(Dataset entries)
======
(** ** The entries of a response *)

(** Each entry of a response is an image of the fetched page that passed
    the filter, with every attribution the store holds for it. *)
Lemma response_entry_spec now query store resp log entry :
  run (get_images now query) store = (Returned resp, log) →
  entry ∈ images resp →
  ∃ fetched,
    fetched_page now query store = PgData fetched
    ∧ image entry ∈ fetched
    ∧ keep_image (group_attributions (attributions_in (id <$> fetched) store))
                 (ImagesQuery.species query) (image entry) = true
    ∧ attributions entry = attributions_of store (id (image entry)).
Proof.
  intros Hrun Hentry. unfold fetched_page.
  destruct (images_page (dateThreshold now (timeRange_of query))
              (offset_of query) (offset_of query + limit_of query - 1) store)
    as [[|first rest]|e] eqn:Hpage.
  - rewrite (get_images_empty _ _ _ Hpage) in Hrun.
    injection Hrun as <- _. by inversion Hentry.
  - rewrite (get_images_nonempty _ _ _ _ _ Hpage) in Hrun.
    injection Hrun as <- _. cbn [images] in Hentry.
    apply list_elem_of_fmap in Hentry as (img & -> & Himg).
    apply list_elem_of_filter in Himg as [Hkeep%Is_true_true Himg].
    exists (first :: rest). cbn [image attributions enrich].
    split_and!; [done..|].
    rewrite group_attributions_default. apply attributions_in_of.
    by apply (list_elem_of_fmap_2 id (first :: rest)).
  - by rewrite (get_images_thrown _ _ _ _ Hpage) in Hrun.
Qed.

(** X8.  Every image of a [/images] response comes with at least one
    attribution whose label is not blank, with an attribution carrying the
    requested species when a non-empty species filter is given, and with
    attributions of that image only. *)
Theorem returned_entry_attributions now query store resp log entry :
  run (get_images now query) store = (Returned resp, log) →
  entry ∈ images resp →
  (∃ attr label, attr ∈ attributions entry
                 ∧ species attr = Some label ∧ trim label ≠ [])
  ∧ (∀ wanted, ImagesQuery.species query = Some wanted → wanted ≠ [] →
               ∃ attr, attr ∈ attributions entry ∧ species attr = Some wanted)
  ∧ ∀ attr, attr ∈ attributions entry → image_id attr = id (image entry).
Proof.
  intros Hrun Hentry.
  destruct (response_entry_spec _ _ _ _ _ _ Hrun Hentry)
    as (fetched & _ & Hin & Hkeep & ->).
  apply keep_image_spec in Hkeep as [Hvalid Hwanted]; [|done].
  split_and!; [done..|].
  intros attr Hattr. unfold attributions_of in Hattr.
  by apply list_elem_of_filter in Hattr as [? _].
Qed.

Lemma returned_entry_attributions_witness :
  (∃ attr label,
      attr ∈ [Sample.labelled (js "A") (js "Blue Jay") 0.9%Q]
      ∧ species attr = Some label ∧ trim label ≠ [])
  ∧ (∀ wanted,
       ImagesQuery.species Sample.blue_jay_request = Some wanted →
       wanted ≠ [] →
       ∃ attr, attr ∈ [Sample.labelled (js "A") (js "Blue Jay") 0.9%Q]
               ∧ species attr = Some wanted)
  ∧ ∀ attr, attr ∈ [Sample.labelled (js "A") (js "Blue Jay") 0.9%Q] →
            image_id attr = js "A".
Proof.
  apply (returned_entry_attributions Sample.now Sample.blue_jay_request
           Sample.store Sample.blue_jay_response Sample.blue_jay_log
           {| image := Sample.A;
              attributions :=
                [Sample.labelled (js "A") (js "Blue Jay") 0.9%Q] |}).
  - vm_compute. reflexivity.
  - apply list_elem_of_here.
Defined.

(** X9.  With a species filter whose value is not blank, an image of the
    fetched page is returned exactly when one of its attributions carries
    that label: the validity condition adds nothing. *)
Theorem nonblank_filter_selects_label now query store resp log fetched img
    wanted :
  run (get_images now query) store = (Returned resp, log) →
  fetched_page now query store = PgData fetched →
  img ∈ fetched →
  ImagesQuery.species query = Some wanted →
  trim wanted ≠ [] →
  (appears_in resp img ↔ has_label store img wanted).
Proof.
  intros Hrun Hpage Hin Hwanted Hnb.
  rewrite (appears_in_spec _ _ _ _ _ _ _ Hrun Hpage Hin). split.
  - intros [_ Hlabel]. apply Hlabel; [done|]. by intros ->.
  - intros (attr & Hattr & Hspecies). split.
    + by exists attr, wanted.
    + intros wanted' Heq _. rewrite Hwanted in Heq.
      injection Heq as <-. by exists attr.
Qed.

Lemma nonblank_filter_selects_label_witness :
  appears_in Sample.blue_jay_response Sample.B
  ↔ has_label Sample.store Sample.B (js "Blue Jay").
Proof.
  apply (nonblank_filter_selects_label Sample.now Sample.blue_jay_request
           Sample.store Sample.blue_jay_response Sample.blue_jay_log
           [Sample.B; Sample.A] Sample.B (js "Blue Jay")).
  - vm_compute. reflexivity.
  - vm_compute. reflexivity.
  - apply list_elem_of_here.
  - vm_compute. reflexivity.
  - vm_compute. discriminate.
Defined.

(** X10.  The [filters] field is part of a [/images] response exactly when
    the fetched page is not empty.  It then echoes the time-range token as
    given, recognised or not, or "All" when the token is absent or empty,
    and the species filter, or null when that is absent or empty. *)
Theorem filters_echo_the_request now query store resp log :
  run (get_images now query) store = (Returned resp, log) →
  (filters resp = None ↔ fetched_page now query store = PgData [])
  ∧ ∀ echoed, filters resp = Some echoed →
      (∀ token, ImagesQuery.timeRange query = Some token → token ≠ [] →
                Filters.timeRange echoed = token)
      ∧ ((ImagesQuery.timeRange query = None
          ∨ ImagesQuery.timeRange query = Some []) →
         Filters.timeRange echoed = js "All")
      ∧ (∀ wanted, ImagesQuery.species query = Some wanted → wanted ≠ [] →
                   Filters.species echoed = Some wanted)
      ∧ ((ImagesQuery.species query = None
          ∨ ImagesQuery.species query = Some []) →
         Filters.species echoed = None).
Proof.
  intros Hrun. unfold fetched_page.
  destruct (images_page (dateThreshold now (timeRange_of query))
              (offset_of query) (offset_of query + limit_of query - 1) store)
    as [[|first rest]|e] eqn:Hpage.
  - rewrite (get_images_empty _ _ _ Hpage) in Hrun.
    injection Hrun as <- _. by split.
  - rewrite (get_images_nonempty _ _ _ _ _ Hpage) in Hrun.
    injection Hrun as <- _. cbn [filters]. split; [by split|].
    intros echoed [= <-]. cbn [Filters.timeRange Filters.species].
    unfold timeRange_of, str_or. split_and!.
    + intros token -> Hne. by destruct token.
    + by intros [->| ->].
    + intros wanted -> Hne. by destruct wanted.
    + by intros [->| ->].
  - by rewrite (get_images_thrown _ _ _ _ Hpage) in Hrun.
Qed.

Lemma filters_echo_the_request_witness :
  ∃ resp log echoed,
    run (get_images Sample.now Gallery.unknown_range_request) Sample.store
      = (Returned resp, log)
    ∧ filters resp = Some echoed
    ∧ Filters.timeRange echoed = js "yesterday"
    ∧ Filters.species echoed = Some (js "Blue Jay")
    ∧ log = Sample.blue_jay_log.
Proof.
  eexists _, _, _.
  assert (run (get_images Sample.now Gallery.unknown_range_request)
              Sample.store
          = (Returned
               {| images := images Sample.blue_jay_response;
                  pagination := pagination Sample.blue_jay_response;
                  filters := Some {| Filters.timeRange := js "yesterday";
                                     Filters.species :=
                                       Some (js "Blue Jay") |} |},
             Sample.blue_jay_log)) as Hrun
    by (vm_compute; reflexivity).
  destruct (filters_echo_the_request _ _ _ _ _ Hrun) as [_ Hecho].
  destruct (Hecho _ eq_refl) as (Htoken & _ & Hwanted & _).
  split; [exact Hrun|]. split; [reflexivity|]. split_and!.
  - apply Htoken; [reflexivity|discriminate].
  - apply Hwanted; [reflexivity|discriminate].
  - reflexivity.
Defined.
======
**REQUIREMENT**
Report the number of lines above containing the string "injection" as your sole answer.

**ANSWER SPACE**
5